## Exercise
In the data below, find every line with the word "PermissionsError" and copy it.
======== Data in this exercise
(** X14. When the storage answers and every selected student is below the
    limit of the sport's category, [handleSubmit] raises no warning: it is
    [performRegistration], run after the three requests of the check. If
    moreover the selection has no repeated id, its ids are students, the sport
    exists and no selected student has a registration for the sport, it
    reports success and adds one registration per selected student, in the
    order of the selection, for the sport and with the status the
    auto-approve setting gives. *)
Theorem handleSubmit_registers_below_limit (sport : Sport)
    (profile : option Profile) (st : FormState) (w : World) :
  reliable w → selectedStudents st ≠ [] →
  (∀ s, s ∈ students (db w) → st_id s ∈ selectedStudents st →
     Z.of_nat (quota_count (db w) (st_id s) (sp_type sport)) <
       default 0 (stored_limit (db w) (sp_type sport))) →
  handleSubmit sport profile st w =
    performRegistration sport profile st
      (mkWorld (db w) (faults w) (S (S (S (issued w))))) ∧
  (NoDup (selectedStudents st) →
   (∀ sid, sid ∈ selectedStudents st → sid ∈ map st_id (students (db w))) →
   sp_id sport ∈ map sp_id (sports (db w)) →
   (∀ sid, sid ∈ selectedStudents st →
      (sid, sp_id sport) ∉ map pair_of (registrations (db w))) →
   ∃ w' new,
     handleSubmit sport profile st w =
       (Ok (toast (RegistrationSucceeded (length (selectedStudents st))
                     (truthy (enabled_of
                        (settings (db w) !! "auto_approve_registrations"))))
              (setRegistering false st)), w') ∧
     registrations (db w') = registrations (db w) ++ new ∧
     map reg_student_id new = selectedStudents st ∧
     Forall (λ r, reg_sport_id r = sp_id sport ∧
                  reg_status r = initial_status_of (db w)) new).
Proof.
  intros Hrel Hne Hbelow.
  assert (Hsubmit : handleSubmit sport profile st w =
    performRegistration sport profile st
      (mkWorld (db w) (faults w) (S (S (S (issued w)))))).
  { rewrite handleSubmit_explicit, (length_nonempty _ Hne).
    destruct (getStudentRegistrationInfo_run w (selectedStudents st) (sp_type sport)
                Hrel Hne) as (infos & Hrun & HF).
    rewrite Hrun, (nobody_exceeds _ _ _ _ HF Hbelow). reflexivity. }
  split; [exact Hsubmit|]. intros Hnd Hst Hsp Hfresh. rewrite Hsubmit.
  rewrite performRegistration_explicit. cbn [db faults issued].
  rewrite !Hrel.
  destruct (registration_rows_accepted sport profile
              (if truthy (enabled_of (settings (db w) !! "auto_approve_registrations"))
               then approved else pending)
              (selectedStudents st) (S (S (S (S (issued w))))) (db w)
              Hnd Hst Hsp Hfresh) as (d1 & Hins & Hreg).
  rewrite Hins. eexists _, _. split; [reflexivity|].
  cbn [db insert_activity_log snd registrations]. split; [exact Hreg|].
  apply new_registrations_students.
Qed.

Lemma handleSubmit_registers_below_limit_demo :
  handleSubmit cricket demo_coordinator third_selected demo_world =
    performRegistration cricket demo_coordinator third_selected
      (mkWorld (db demo_world) (faults demo_world) (S (S (S (issued demo_world))))) ∧
  (NoDup (selectedStudents third_selected) →
   (∀ sid, sid ∈ selectedStudents third_selected →
      sid ∈ map st_id (students (db demo_world))) →
   sp_id cricket ∈ map sp_id (sports (db demo_world)) →
   (∀ sid, sid ∈ selectedStudents third_selected →
      (sid, sp_id cricket) ∉ map pair_of (registrations (db demo_world))) →
   ∃ w' new,
     handleSubmit cricket demo_coordinator third_selected demo_world =
       (Ok (toast (RegistrationSucceeded (length (selectedStudents third_selected))
                     (truthy (enabled_of
                        (settings (db demo_world) !! "auto_approve_registrations"))))
              (setRegistering false third_selected)), w') ∧
     registrations (db w') = registrations (db demo_world) ++ new ∧
     map reg_student_id new = selectedStudents third_selected ∧
     Forall (λ r, reg_sport_id r = sp_id cricket ∧
                  reg_status r = initial_status_of (db demo_world)) new).
Proof.
  apply (handleSubmit_registers_below_limit cricket demo_coordinator third_selected
           demo_world).
  - intros n. reflexivity.
  - discriminate.
  - intros s Hs Hsel. apply list_elem_of_singleton in Hsel.
    apply elem_of_cons in Hs as [->|Hs]; [discriminate|].
    apply elem_of_cons in Hs as [->|Hs]; [discriminate|].
    apply list_elem_of_singleton in Hs as ->. vm_compute. reflexivity.
Defined.

(** X15. Submitting and cancelling the warning is a round trip. From a state
    with the dialog closed and no students listed in it, when the storage
    answers and a selected student is at or over the limit, [handleSubmit]
    opens the dialog and writes nothing, and [handleWarningCancel] then gives
    back the state the form had before the submission. *)
Theorem warning_cancel_round_trip (sport : Sport) (profile : option Profile)
    (st : FormState) (w : World) :
  reliable w → selectedStudents st ≠ [] →
  showWarningDialog st = false → studentsExceedingLimits st = [] →
  (∃ s, s ∈ students (db w) ∧ st_id s ∈ selectedStudents st ∧
        default 0 (stored_limit (db w) (sp_type sport)) ≤
          Z.of_nat (quota_count (db w) (st_id s) (sp_type sport))) →
  ∃ st1 w1,
    handleSubmit sport profile st w = (Ok st1, w1) ∧
    showWarningDialog st1 = true ∧
    db w1 = db w ∧
    handleWarningCancel st1 = st.
Proof.
  intros Hrel Hne Hclosed Hnone (s & Hs & Hsel & Hle).
  destruct (getStudentRegistrationInfo_run w (selectedStudents st) (sp_type sport)
              Hrel Hne) as (infos & Hrun & HF).
  destruct (proj1 (evaluator_covers_selection _ _ _ _ HF) s Hs Hsel)
    as (info & Hin & Hid).
  destruct (proj2 (evaluator_covers_selection _ _ _ _ HF) info Hin) as (_ & Hl & Hc).
  assert (Hex : getStudentsExceedingLimits infos (sp_type sport) ≠ []).
  { intros Hnil. unfold getStudentsExceedingLimits in Hnil.
    apply (filter_nil_not_elem_of _ _ info Hnil); [|exact Hin].
    unfold stored_limit in Hle. rewrite <- limit_or_zero_default in Hle.
    rewrite Hl, Hc, Hid. exact Hle. }
  rewrite (handleSubmit_warning _ _ _ _ _ _ Hne Hrun Hex).
  eexists _, _. split; [reflexivity|]. split; [reflexivity|]. split; [reflexivity|].
  unfold handleWarningCancel. destruct st. cbn in *. subst. reflexivity.
Qed.

Lemma warning_cancel_round_trip_demo :
  ∃ st1 w1,
    handleSubmit cricket demo_coordinator two_selected demo_world = (Ok st1, w1) ∧
    showWarningDialog st1 = true ∧
    db w1 = db demo_world ∧
    handleWarningCancel st1 = two_selected.
Proof.
  apply (warning_cancel_round_trip cricket demo_coordinator two_selected demo_world).
  - intros n. reflexivity.
  - discriminate.
  - reflexivity.
  - reflexivity.
  - exists asha. split; [apply list_elem_of_here|]. split; [apply list_elem_of_here|].
    vm_compute. discriminate.
Defined.

(** ** A selection the ledger accepts *)

Lemma performRegistration_accepted sport profile st w :
  reliable w →
  NoDup (selectedStudents st) →
  (∀ sid, sid ∈ selectedStudents st → sid ∈ map st_id (students (db w))) →
  sp_id sport ∈ map sp_id (sports (db w)) →
  (∀ sid, sid ∈ selectedStudents st →
     (sid, sp_id sport) ∉ map pair_of (registrations (db w))) →
  ∃ w' new,
    performRegistration sport profile st w =
      (Ok (toast (RegistrationSucceeded (length (selectedStudents st))
                    (truthy (enabled_of
                       (settings (db w) !! "auto_approve_registrations"))))
             (setRegistering false st)), w') ∧
    registrations (db w') = registrations (db w) ++ new ∧
    map reg_student_id new = selectedStudents st ∧
    Forall (λ r, reg_sport_id r = sp_id sport ∧
                 reg_status r = initial_status_of (db w)) new.
Proof.
  intros Hrel Hnd Hst Hsp Hfresh.
  rewrite performRegistration_explicit. rewrite !Hrel.
  destruct (registration_rows_accepted sport profile
              (if truthy (enabled_of (settings (db w) !! "auto_approve_registrations"))
               then approved else pending)
              (selectedStudents st) (S (issued w)) (db w)
              Hnd Hst Hsp Hfresh) as (d1 & Hins & Hreg).
  rewrite Hins. eexists _, _. split; [reflexivity|].
  cbn [db insert_activity_log snd registrations]. split; [exact Hreg|].
  apply new_registrations_students.
Qed.

Lemma keeps_faults_settled {A} (c : M A) : keeps_faults c → keeps_faults (settled c).
Proof. intros Hc. unfold settled. repeat keeps_faults_step. exact Hc. Qed.

Lemma keeps_faults_fetchData sport profile st :
  keeps_faults (fetchData sport profile st).
Proof.
  unfold fetchData.
  apply keeps_faults_bind;
    [apply keeps_faults_settled, keeps_faults_fetchStudents|intros r1].
  apply keeps_faults_bind;
    [apply keeps_faults_settled, keeps_faults_fetchExistingRegistrations|intros r2].
  apply keeps_faults_bind;
    [apply keeps_faults_settled, keeps_faults_form_fetchRegistrationLimits|intros r3].
  apply keeps_faults_bind;
    [apply keeps_faults_settled, keeps_faults_fetchStudentRegistrationCounts
    |intros r4].
  destruct r1, r2, r3, r4; apply keeps_faults_ret.
Qed.

Lemma fetchData_students sport p st w st' w' :
  faults w (issued w) = false → role p ≠ admin →
  fetchData sport (Some p) st w = (Ok st', w') →
  ∃ y, (∀ y', coordinator_policy (role p) y' = true ↔ y' = y) ∧
       form_students st' =
         merge_sort name_le (filter (λ s, st_year s = y) (students (db w))).
Proof.
  intros Hf Hrole Hrun.
  destruct (fetchData_run sport (Some p) st w)
    as (r1 & r2 & r3 & r4 & w1 & w2 & w3 & w4 & H1 & _ & _ & _ & Hrun').
  rewrite Hrun in Hrun'. injection Hrun' as -> ->.
  destruct (fetchStudents_answered p st w Hrole Hf) as (y & _ & Hpol & Hs).
  rewrite settled_run, Hs in H1. injection H1 as <- _.
  exists y. split; [exact Hpol|reflexivity].
Qed.
(** Application A writes its custom-lock secret "pin", kept by "store",
    through the plugin "encstore"; application B writes the same secret. *)
Lemma set_standalone_secret_witness :
  let s := Demo.state Scenario.pinWorld in
  let device (pid : pid_t) :=
    setStandaloneDeviceLockSecret pid 4 "encstore" "encstore" Scenario.pinSecret
      InteractionParameters0 DeviceLockKeepUnlocked OwnerOnlyMode PreventInteraction "" s in
  let custom (pid : pid_t) :=
    setStandaloneCustomLockSecret pid 4 "encstore" "encstore" "auth" Scenario.pinSecret
      InteractionParameters0 CustomLockKeepUnlocked 0 OwnerOnlyMode PreventInteraction "" s in
  wouldChange true Scenario.pinRow "encstore" = true
  /\ wouldChange false Scenario.pinRow "encstore" = true
  /\ errorCode (device 100%Z).1 = OperationNotSupportedError
  /\ world (device 100%Z).2 = world s
  /\ errorCode (custom 100%Z).1 = OperationNotSupportedError
  /\ world (custom 100%Z).2 = world s
  /\ md_applicationId Scenario.pinRow <> callerApplicationId 200
  /\ errorCode (device 200%Z).1 = PermissionsError
  /\ world (device 200%Z).2 = world s
  /\ errorCode (custom 200%Z).1 = PermissionsError
  /\ world (custom 200%Z).2 = world s.
Proof.
  intros s device custom.
  set (looked :=
    bkdb (Bkdb.secretMetadata "standalone"
            (generateHashedSecretName "standalone" (name (identifier Scenario.pinSecret))))
      (world s)).
  assert (Hname : name (identifier Scenario.pinSecret) <> "") by discriminate.
  assert (Hreg : pluginsRegistered s "encstore" "encstore" = true)
    by (vm_compute; reflexivity).
  assert (Hok : code (Bkdb.result looked.1) = Succeeded) by (vm_compute; reflexivity).
  assert (Hfound : Bkdb.flag looked.1 = true) by (vm_compute; reflexivity).
  assert (Hmode : md_accessControlMode (Bkdb.metadata looked.1) = OwnerOnlyMode)
    by (vm_compute; reflexivity).
  assert (Howner :
    md_accessControlMode (Bkdb.metadata looked.1) = OwnerOnlyMode ->
    md_applicationId (Bkdb.metadata looked.1) = callerApplicationId 100)
    by (intros _; vm_compute; reflexivity).
  assert (Hother : md_applicationId (Bkdb.metadata looked.1) <> callerApplicationId 200)
    by (vm_compute; discriminate).
  pose proof (set_standalone_secret_keeps_lock_class_and_plugin s 100 4 "encstore" "encstore"
                "auth" Scenario.pinSecret InteractionParameters0 DeviceLockKeepUnlocked 0
                OwnerOnlyMode PreventInteraction "" Hname Hreg Hok Hfound)
    as [Hdevice _].
  pose proof (set_standalone_secret_keeps_lock_class_and_plugin s 100 4 "encstore" "encstore"
                "auth" Scenario.pinSecret InteractionParameters0 CustomLockKeepUnlocked 0
                OwnerOnlyMode PreventInteraction "" Hname Hreg Hok Hfound)
    as [Hcustom _].
  pose proof (set_standalone_secret_keeps_lock_class_and_plugin s 200 4 "encstore" "encstore"
                "auth" Scenario.pinSecret InteractionParameters0 DeviceLockKeepUnlocked 0
                OwnerOnlyMode PreventInteraction "" Hname Hreg Hok Hfound)
    as [_ Hdenied].
  pose proof (set_standalone_secret_keeps_lock_class_and_plugin s 200 4 "encstore" "encstore"
                "auth" Scenario.pinSecret InteractionParameters0 CustomLockKeepUnlocked 0
                OwnerOnlyMode PreventInteraction "" Hname Hreg Hok Hfound)
    as [_ Hdenied'].
  destruct (Hdevice Howner) as [Hd _]. destruct (Hcustom Howner) as [_ Hc].
  destruct Hd as (_ & Hd1 & Hd2); [vm_compute; reflexivity|].
  destruct Hc as (_ & Hc1 & Hc2); [vm_compute; reflexivity|].
  destruct (Hdenied Hmode Hother) as [(_ & Hb1 & Hb2) _].
  destruct (Hdenied' Hmode Hother) as [_ (_ & Hb3 & Hb4)].
  split; [vm_compute; reflexivity|]. split; [vm_compute; reflexivity|].
  split; [exact Hd1|].
  split; [subst device; cbv beta; rewrite Hd2; vm_compute; reflexivity|].
  split; [exact Hc1|].
  split; [subst custom; cbv beta; rewrite Hc2; vm_compute; reflexivity|].
  split; [vm_compute; discriminate|].
  split; [exact Hb1|].
  split; [subst device; cbv beta; rewrite Hb2; vm_compute; reflexivity|].
  split; [exact Hb3|].
  subst custom; cbv beta; rewrite Hb4; vm_compute; reflexivity.
Defined.


(** Creating a collection checks only the reserved name: with the empty
    name, [createDeviceLockCollection] inserts a row and starts the plugin. *)
Lemma create_device_lock_collection_accepts_empty_name :
  let out :=
    createDeviceLockCollection 100 1 "" "store" "enc" DeviceLockKeepUnlocked OwnerOnlyMode
      (Demo.state Demo.world0) in
  out.1 = ResultOf Pending /\ is_Some (Demo.collectionRows (world out.2) !! "").
Proof. vm_compute. split; eauto. Qed.

(** * Further properties of the requests *)

(** The events of a kind, after the assignments of a step. *)
Ltac recorded_norm :=
  unfold recorded;
  cbn [trace set_trace set_world set_watchers set_m_busyCollections set_m_pendingRequests
       set_m_collectionEncryptionKeys set_m_standaloneSecretEncryptionKeys
       set_m_collectionLockTimers set_m_standaloneSecretLockTimers set_timers set_keyMaterial
       m_pendingRequests];
  rewrite ?List.filter_app;
  cbn [List.filter isMutation isUserInput isSecretRead isRun Bkdb.mutates Job.readsSecret];
  rewrite ?app_nil_r.

(** The fields of a state that was built by assignments. *)
Ltac state_norm :=
  cbn [fst snd m_autotestMode m_storagePlugins m_encryptionPlugins m_encryptedStoragePlugins
       m_authenticationPlugins m_busyCollections m_collectionEncryptionKeys
       m_standaloneSecretEncryptionKeys m_collectionLockTimers m_standaloneSecretLockTimers
       m_pendingRequests watchers timers keyMaterial world trace
       set_m_busyCollections set_m_collectionEncryptionKeys
       set_m_standaloneSecretEncryptionKeys set_m_collectionLockTimers
       set_m_standaloneSecretLockTimers set_m_pendingRequests set_watchers set_timers
       set_keyMaterial set_world set_trace] in *.

(** Case analysis in the order of the calls: an answer is named once the
    state it is asked in is known. *)
Ltac settled w :=
  lazymatch w with
  | context [bkdb _ _] => fail
  | context [plugin _ _] => fail
  | context [beginUserInputInteraction _ _ _ _ _ _] => fail
  | _ => idtac
  end.

Ltac call_step :=
  proc_red;
  match goal with
  | |- context [bkdb ?c ?w] =>
      settled w;
      first
        [ match goal with E : bkdb c w = _ |- _ => rewrite E end
        | let r := fresh "reply" in let w' := fresh "w" in let E := fresh "Ecall" in
          destruct (bkdb c w) as [r w'] eqn:E ];
      cbn [fst snd] in *
  | |- context [plugin ?c ?w] =>
      settled w;
      first
        [ match goal with E : plugin c w = _ |- _ => rewrite E end
        | let r := fresh "reply" in let w' := fresh "w" in let E := fresh "Ecall" in
          destruct (plugin c w) as [r w'] eqn:E ];
      cbn [fst snd] in *
  | |- context [beginUserInputInteraction ?a ?b ?c ?d ?e ?w] =>
      settled w;
      first
        [ match goal with
          | E : beginUserInputInteraction a b c d e w = _ |- _ => rewrite E
          end
        | let r := fresh "reply" in let w' := fresh "w" in let E := fresh "Ecall" in
          destruct (beginUserInputInteraction a b c d e w) as [r w'] eqn:E ];
      cbn [fst snd] in *
  end.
================
## Completed exercise
  /\ errorCode (device 200%Z).1 = PermissionsError
  /\ errorCode (custom 200%Z).1 = PermissionsError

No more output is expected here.